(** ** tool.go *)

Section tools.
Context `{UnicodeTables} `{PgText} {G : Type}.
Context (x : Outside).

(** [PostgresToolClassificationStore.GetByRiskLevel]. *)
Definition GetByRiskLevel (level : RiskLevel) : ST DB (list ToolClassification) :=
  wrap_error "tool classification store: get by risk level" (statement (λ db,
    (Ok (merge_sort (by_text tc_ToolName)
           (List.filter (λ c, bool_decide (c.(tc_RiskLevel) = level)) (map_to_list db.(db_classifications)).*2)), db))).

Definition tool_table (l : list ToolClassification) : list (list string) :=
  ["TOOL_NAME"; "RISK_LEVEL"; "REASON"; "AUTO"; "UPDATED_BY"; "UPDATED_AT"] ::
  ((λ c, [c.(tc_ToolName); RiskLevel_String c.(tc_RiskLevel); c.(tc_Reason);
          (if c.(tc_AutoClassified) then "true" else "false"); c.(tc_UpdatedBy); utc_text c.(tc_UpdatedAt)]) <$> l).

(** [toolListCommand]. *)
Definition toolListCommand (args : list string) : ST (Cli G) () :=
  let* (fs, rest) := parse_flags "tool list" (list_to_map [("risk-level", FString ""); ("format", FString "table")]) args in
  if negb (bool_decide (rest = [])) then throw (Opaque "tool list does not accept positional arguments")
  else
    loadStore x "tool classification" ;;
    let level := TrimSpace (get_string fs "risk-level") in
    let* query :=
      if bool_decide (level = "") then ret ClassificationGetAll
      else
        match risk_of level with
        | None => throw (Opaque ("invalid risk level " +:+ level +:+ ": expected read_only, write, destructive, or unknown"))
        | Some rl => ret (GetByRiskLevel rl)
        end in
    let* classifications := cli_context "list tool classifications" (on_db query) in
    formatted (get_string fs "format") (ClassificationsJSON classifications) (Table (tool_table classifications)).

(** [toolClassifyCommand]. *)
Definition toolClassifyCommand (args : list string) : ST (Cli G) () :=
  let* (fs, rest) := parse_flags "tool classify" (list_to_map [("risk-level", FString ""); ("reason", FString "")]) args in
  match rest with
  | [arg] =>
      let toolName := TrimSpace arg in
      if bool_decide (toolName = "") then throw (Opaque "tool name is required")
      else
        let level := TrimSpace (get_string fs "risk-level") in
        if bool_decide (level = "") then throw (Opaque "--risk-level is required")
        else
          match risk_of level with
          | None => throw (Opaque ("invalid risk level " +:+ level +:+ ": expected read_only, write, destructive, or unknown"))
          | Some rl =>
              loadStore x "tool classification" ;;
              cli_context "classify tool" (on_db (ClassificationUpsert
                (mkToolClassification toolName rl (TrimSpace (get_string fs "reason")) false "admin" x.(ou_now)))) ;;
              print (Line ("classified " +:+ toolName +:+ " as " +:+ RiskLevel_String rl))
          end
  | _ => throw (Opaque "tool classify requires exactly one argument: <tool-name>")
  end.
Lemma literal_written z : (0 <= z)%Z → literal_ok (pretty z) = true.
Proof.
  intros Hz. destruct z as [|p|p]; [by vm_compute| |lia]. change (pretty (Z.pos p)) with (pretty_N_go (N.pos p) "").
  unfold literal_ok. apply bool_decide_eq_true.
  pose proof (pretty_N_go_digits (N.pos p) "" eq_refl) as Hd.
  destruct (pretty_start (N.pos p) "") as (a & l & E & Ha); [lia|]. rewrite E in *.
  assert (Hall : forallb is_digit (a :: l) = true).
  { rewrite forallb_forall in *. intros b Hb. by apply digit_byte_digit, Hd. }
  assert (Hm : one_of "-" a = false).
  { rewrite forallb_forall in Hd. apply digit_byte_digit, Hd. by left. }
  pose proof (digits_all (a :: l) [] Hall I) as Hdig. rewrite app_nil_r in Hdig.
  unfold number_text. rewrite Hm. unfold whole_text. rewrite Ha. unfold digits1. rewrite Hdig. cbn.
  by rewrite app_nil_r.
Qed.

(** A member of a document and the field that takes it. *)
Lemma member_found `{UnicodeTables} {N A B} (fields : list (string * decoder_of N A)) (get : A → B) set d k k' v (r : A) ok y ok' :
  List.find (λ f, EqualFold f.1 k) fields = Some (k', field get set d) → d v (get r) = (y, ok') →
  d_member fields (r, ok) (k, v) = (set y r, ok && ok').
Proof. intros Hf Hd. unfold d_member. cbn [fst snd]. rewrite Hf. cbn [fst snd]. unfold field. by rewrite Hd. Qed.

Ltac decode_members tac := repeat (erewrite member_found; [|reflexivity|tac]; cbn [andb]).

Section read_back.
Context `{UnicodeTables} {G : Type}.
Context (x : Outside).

□ □ □

ACTIVITY =
Give back the full listing exactly as it stands above.

SOLUTION BELOW =
(** ** tool.go *)

Section tools.
Context `{UnicodeTables} `{PgText} {G : Type}.
Context (x : Outside).

(** [PostgresToolClassificationStore.GetByRiskLevel]. *)
Definition GetByRiskLevel (level : RiskLevel) : ST DB (list ToolClassification) :=
  wrap_error "tool classification store: get by risk level" (statement (λ db,
    (Ok (merge_sort (by_text tc_ToolName)
           (List.filter (λ c, bool_decide (c.(tc_RiskLevel) = level)) (map_to_list db.(db_classifications)).*2)), db))).

Definition tool_table (l : list ToolClassification) : list (list string) :=
  ["TOOL_NAME"; "RISK_LEVEL"; "REASON"; "AUTO"; "UPDATED_BY"; "UPDATED_AT"] ::
  ((λ c, [c.(tc_ToolName); RiskLevel_String c.(tc_RiskLevel); c.(tc_Reason);
          (if c.(tc_AutoClassified) then "true" else "false"); c.(tc_UpdatedBy); utc_text c.(tc_UpdatedAt)]) <$> l).

(** [toolListCommand]. *)
Definition toolListCommand (args : list string) : ST (Cli G) () :=
  let* (fs, rest) := parse_flags "tool list" (list_to_map [("risk-level", FString ""); ("format", FString "table")]) args in
  if negb (bool_decide (rest = [])) then throw (Opaque "tool list does not accept positional arguments")
  else
    loadStore x "tool classification" ;;
    let level := TrimSpace (get_string fs "risk-level") in
    let* query :=
      if bool_decide (level = "") then ret ClassificationGetAll
      else
        match risk_of level with
        | None => throw (Opaque ("invalid risk level " +:+ level +:+ ": expected read_only, write, destructive, or unknown"))
        | Some rl => ret (GetByRiskLevel rl)
        end in
    let* classifications := cli_context "list tool classifications" (on_db query) in
    formatted (get_string fs "format") (ClassificationsJSON classifications) (Table (tool_table classifications)).

(** [toolClassifyCommand]. *)
Definition toolClassifyCommand (args : list string) : ST (Cli G) () :=
  let* (fs, rest) := parse_flags "tool classify" (list_to_map [("risk-level", FString ""); ("reason", FString "")]) args in
  match rest with
  | [arg] =>
      let toolName := TrimSpace arg in
      if bool_decide (toolName = "") then throw (Opaque "tool name is required")
      else
        let level := TrimSpace (get_string fs "risk-level") in
        if bool_decide (level = "") then throw (Opaque "--risk-level is required")
        else
          match risk_of level with
          | None => throw (Opaque ("invalid risk level " +:+ level +:+ ": expected read_only, write, destructive, or unknown"))
          | Some rl =>
              loadStore x "tool classification" ;;
              cli_context "classify tool" (on_db (ClassificationUpsert
                (mkToolClassification toolName rl (TrimSpace (get_string fs "reason")) false "admin" x.(ou_now)))) ;;
              print (Line ("classified " +:+ toolName +:+ " as " +:+ RiskLevel_String rl))
          end
  | _ => throw (Opaque "tool classify requires exactly one argument: <tool-name>")
  end.
Lemma literal_written z : (0 <= z)%Z → literal_ok (pretty z) = true.
Proof.
  intros Hz. destruct z as [|p|p]; [by vm_compute| |lia]. change (pretty (Z.pos p)) with (pretty_N_go (N.pos p) "").
  unfold literal_ok. apply bool_decide_eq_true.
  pose proof (pretty_N_go_digits (N.pos p) "" eq_refl) as Hd.
  destruct (pretty_start (N.pos p) "") as (a & l & E & Ha); [lia|]. rewrite E in *.
  assert (Hall : forallb is_digit (a :: l) = true).
  { rewrite forallb_forall in *. intros b Hb. by apply digit_byte_digit, Hd. }
  assert (Hm : one_of "-" a = false).
  { rewrite forallb_forall in Hd. apply digit_byte_digit, Hd. by left. }
  pose proof (digits_all (a :: l) [] Hall I) as Hdig. rewrite app_nil_r in Hdig.
  unfold number_text. rewrite Hm. unfold whole_text. rewrite Ha. unfold digits1. rewrite Hdig. cbn.
  by rewrite app_nil_r.
Qed.

(** A member of a document and the field that takes it. *)
Lemma member_found `{UnicodeTables} {N A B} (fields : list (string * decoder_of N A)) (get : A → B) set d k k' v (r : A) ok y ok' :
  List.find (λ f, EqualFold f.1 k) fields = Some (k', field get set d) → d v (get r) = (y, ok') →
  d_member fields (r, ok) (k, v) = (set y r, ok && ok').
Proof. intros Hf Hd. unfold d_member. cbn [fst snd]. rewrite Hf. cbn [fst snd]. unfold field. by rewrite Hd. Qed.

Ltac decode_members tac := repeat (erewrite member_found; [|reflexivity|tac]; cbn [andb]).

Section read_back.
Context `{UnicodeTables} {G : Type}.
Context (x : Outside).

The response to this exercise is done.